Isabel dos Santos queria que os tweets em que a ex-eurodeputada Ana Gomes a criticava fossem apagados. O Tribunal disse que não: “O direito à liberdade de expressão e de informação prevalece sobre os direitos de personalidade da requerente indeferindo-se por isso a providência requerida”, lê-se na decisão judicial a que o Observador teve acesso.

Na sentença, lê-se ainda que Ana Gomes argumentou que os tweets “não visam difamar a requerente, mas sim pressionar as instituições públicas (Banco de Portugal e Ministério Público) para investigarem a génese do património” de Isabel dos Santos, uma vez que está “convencida” de que “o património da requerente tem uma origem ilícita e que para a branquear são usadas instituições portuguesas”.

A ex-eurodeputada disse ao Observador que está “satisfeita” com a sentença. “Acho que se fez justiça, os considerandos da sentença são o que eu penso sobre o caso”, afirmou Ana Gomes, considerando que “a senhora dona Isabel dos Santos está sujeita a particular escrutínio, por ter investimentos em empresas portuguesas, incluindo bancos”.

“O tribunal dá-me inteiramente razão. Reconhece que aquilo que eu digo é pertinente e fundamentado”, disse Ana Gomes, mostrando-se agradada pelo facto de o seu direito à liberdade de expressão se sobrepor aos direitos de personalidade de Isabel dos Santos. Ana Gomes acrescentou ainda que “grande parte” das suas críticas são também “dirigidas aos reguladores portugueses, que não fazem o seu trabalho de regulação”.

Na sentença, consultada pelo Observador, o tribunal reconhece que Isabel dos Santos é uma “pessoa sujeita ao escrutínio público, mormente por ter investimentos avultados em diversas empresas portuguesas com importância crucial no setor financeiro, designadamente na banca”.

Ao mesmo tempo, Ana Gomes é uma “pessoa informada e com competências na área de branqueamento de capitais e corrupção”, pelo que lhe deve “ser reconhecido o direito de expôr as situações que considera susceptíveis de lesar interesse público”.
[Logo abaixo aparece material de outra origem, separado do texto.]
Lemma find_real_item_spec (p : Page) (loc : BTreePageItemLocator) :
  loc_wf p loc ->
  loc_wf p (page_locator_find_real_item p loc) /\
  rem_at p (page_locator_find_real_item p loc) = rem_at p loc /\
  settled p (page_locator_find_real_item p loc).
Proof.
  intros Hwf. apply find_real_item_from_spec; [exact Hwf | lia].
Qed.

Lemma skipn_nth_cons {A} (d : A) (l : list A) (i : nat) :
  (i < length l)%nat -> skipn i l = nth i l d :: skipn (S i) l.
Proof.
  revert i. induction l as [|x l IH]; intros i Hi; simpl in *; [lia|].
  destruct i as [|i]; [reflexivity|]. simpl. apply IH. lia.
Qed.

Lemma locator_next_spec (p : Page) (loc : BTreePageItemLocator) :
  loc_wf p loc -> BTREE_PAGE_LOCATOR_IS_VALID p loc = true ->
  loc_wf p (BTREE_PAGE_LOCATOR_NEXT p loc) /\
  settled p (BTREE_PAGE_LOCATOR_NEXT p loc) /\
  rem_at p loc = page_read_item p loc :: rem_at p (BTREE_PAGE_LOCATOR_NEXT p loc).
Proof.
  intros Hwf Hv. unfold BTREE_PAGE_LOCATOR_NEXT.
  set (loc1 := mkLoc (chunkOffset loc) (S (itemOffset loc)) (chunkItemsCount loc)).
  assert (Hwf1 : loc_wf p loc1) by (destruct Hwf; split; simpl; auto).
  destruct (find_real_item_spec p loc1 Hwf1) as (H1 & H2 & H3).
  split; [exact H1|]. split; [exact H3|].
  rewrite H2. unfold rem_at, rem_from, page_read_item. simpl.
  unfold BTREE_PAGE_LOCATOR_IS_VALID in Hv. apply Nat.ltb_lt in Hv.
  destruct Hwf as [_ Hcnt]. rewrite Hcnt in Hv.
  rewrite (skipn_nth_cons zero_item _ _ Hv). reflexivity.
Qed.

Lemma loc_remaining_settled (p : Page) (loc : BTreePageItemLocator) :
  loc_wf p loc -> settled p loc -> loc_remaining p loc = rem_at p loc.
Proof.
  intros Hwf [Hv | [Hv He]].
  - apply loc_remaining_valid; assumption.
  - unfold rem_at. rewrite He. apply loc_remaining_invalid. exact Hv.
Qed.

Lemma o_btree_cmp_eq (a b : Tuple) : (o_btree_cmp a b =? 0) = (t_key a =? t_key b).
Proof.
  unfold o_btree_cmp. destruct (Z.compare_spec (t_key a) (t_key b)); simpl; symmetry.
  - apply Z.eqb_eq. assumption.
  - apply Z.eqb_neq. lia.
  - apply Z.eqb_neq. lia.
Qed.

Lemma o_btree_cmp_gt (a b : Tuple) : (o_btree_cmp a b >? 0) = (t_key b <? t_key a).
Proof.
  unfold o_btree_cmp. destruct (Z.compare_spec (t_key a) (t_key b)); simpl; symmetry.
  - apply Z.ltb_ge. lia.
  - apply Z.ltb_ge. lia.
  - apply Z.ltb_lt. lia.
Qed.
(** * Coding Community API: challenge generator and streak engine

    A shallow embedding of [main.py]: the route handlers
    [get_daily_challenge], [create_post], [submit_solution] and [get_streak],
    the calendar functions of Python's [datetime] they call, and the document
    store they talk to.  Handlers are written in a state-and-exception monad
    over a [World] holding the store and the server clock. *)

From stdpp Require Import gmap strings list fin_maps pretty sorting.
From Stdlib Require Import ZArith Ascii String Lia.

Local Open Scope Z_scope.

(** ** Python strings

    A [str] is modelled by its UTF-8 bytes.  Equality, membership in a list
    and the order used by [sorted] and by the store's [$gte] coincide with the
    code-point versions on such encodings.  [ord] and [str.title] are only
    reached with ASCII text (a supported language and a formatted date),
    where a byte is a code point. *)

Definition ord (c : ascii) : Z := Z.of_N (N_of_ascii c).

(** [sum(ord(c) for c in s)] *)
Definition sum_ord (s : string) : Z :=
  foldl (λ acc c, acc + ord c) 0 (list_ascii_of_string s).

Definition is_upper (c : ascii) : bool := (65 <=? ord c) && (ord c <=? 90).
Definition is_lower (c : ascii) : bool := (97 <=? ord c) && (ord c <=? 122).
Definition is_cased (c : ascii) : bool := is_upper c || is_lower c.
Por isso, e olhando também à jurisprudência do Tribunal Europeu dos Direitos do Homem, o tribunal de Sintra considerou que o direito de Ana Gomes à sua liberdade de expressão se sobrepunha ao direito à honra, bom nome e reputação de Isabel do Santos — embora o tribunal acrescente que “não pretende dizer que concorda com o teor dos tweets“.

“Pretende-se tão-só dizer que atendendo às circunstâncias do caso em concreto, fundando a requerida a sua convicção em diverso material que tem recolhido, designadamente em artigos de jornalismo de investigação, a que acresce o seu conhecimento profissional e não lhe sendo exigível provar completamente a verdade dos factos, mas apenas a plausibilidade racional desses indícios, visando a requerida precisamente pressionar as entidades supervisão e de investigação a averiguarem a génese do património e dos investimentos da requerente nas empresas portuguesas, não deve ser limitado o seu direito de expressão”, lê-se.

Em causa estão seis publicações da socialista na rede social Twitter de outubro de 2019 que aludem a lavagem de dinheiro pela empresária angolana pelo Banco Eurobic. Segundo Isabel dos Santos, induzem o leitor na “convicção errada e difamatória” de ser corrupta. E por isso pediu ao Tribunal Judicial da Comarca de Lisboa-Oeste, no Juízo Local Cível de Sintra, que fosse apagados, invocando o seu direito ao bom nome e reputação.

A publicação da ex-eurodeputada no dia 14 de outubro, surgiu em reação a uma entrevista da empresária angolana à agência Lusa: “Isabel dos Santos endivida-se muito porque, ao liquidar as dívidas, ‘lava’ que se farta! E (…) o Banco de Portugal não quer ver…”.

Nessa entrevista Isabel dos Santos argumentava trabalhar com vários bancos e não ter sido favorecida por ser filha do ex-Presidente de Angola, José Eduardo dos Santos. “Tenho muitas dívidas, tenho muito financiamento por pagar, as taxas de juros são elevadas, nem sempre é fácil também ter essa sustentabilidade do negócio, para conseguir enfrentar toda a parte financeira dos negócios, mas também boas equipas e trabalhamos para isso”.

Após o primeiro post, Ana Gomes acusou a empresária de usar o EuroBic (banco de que é acionista) para legalizar o seu dinheiro: “Que jeito dá à (…) acionista Isabel dos Santos o @banco_eurobic! Está na rede swift e na Zona Euro”.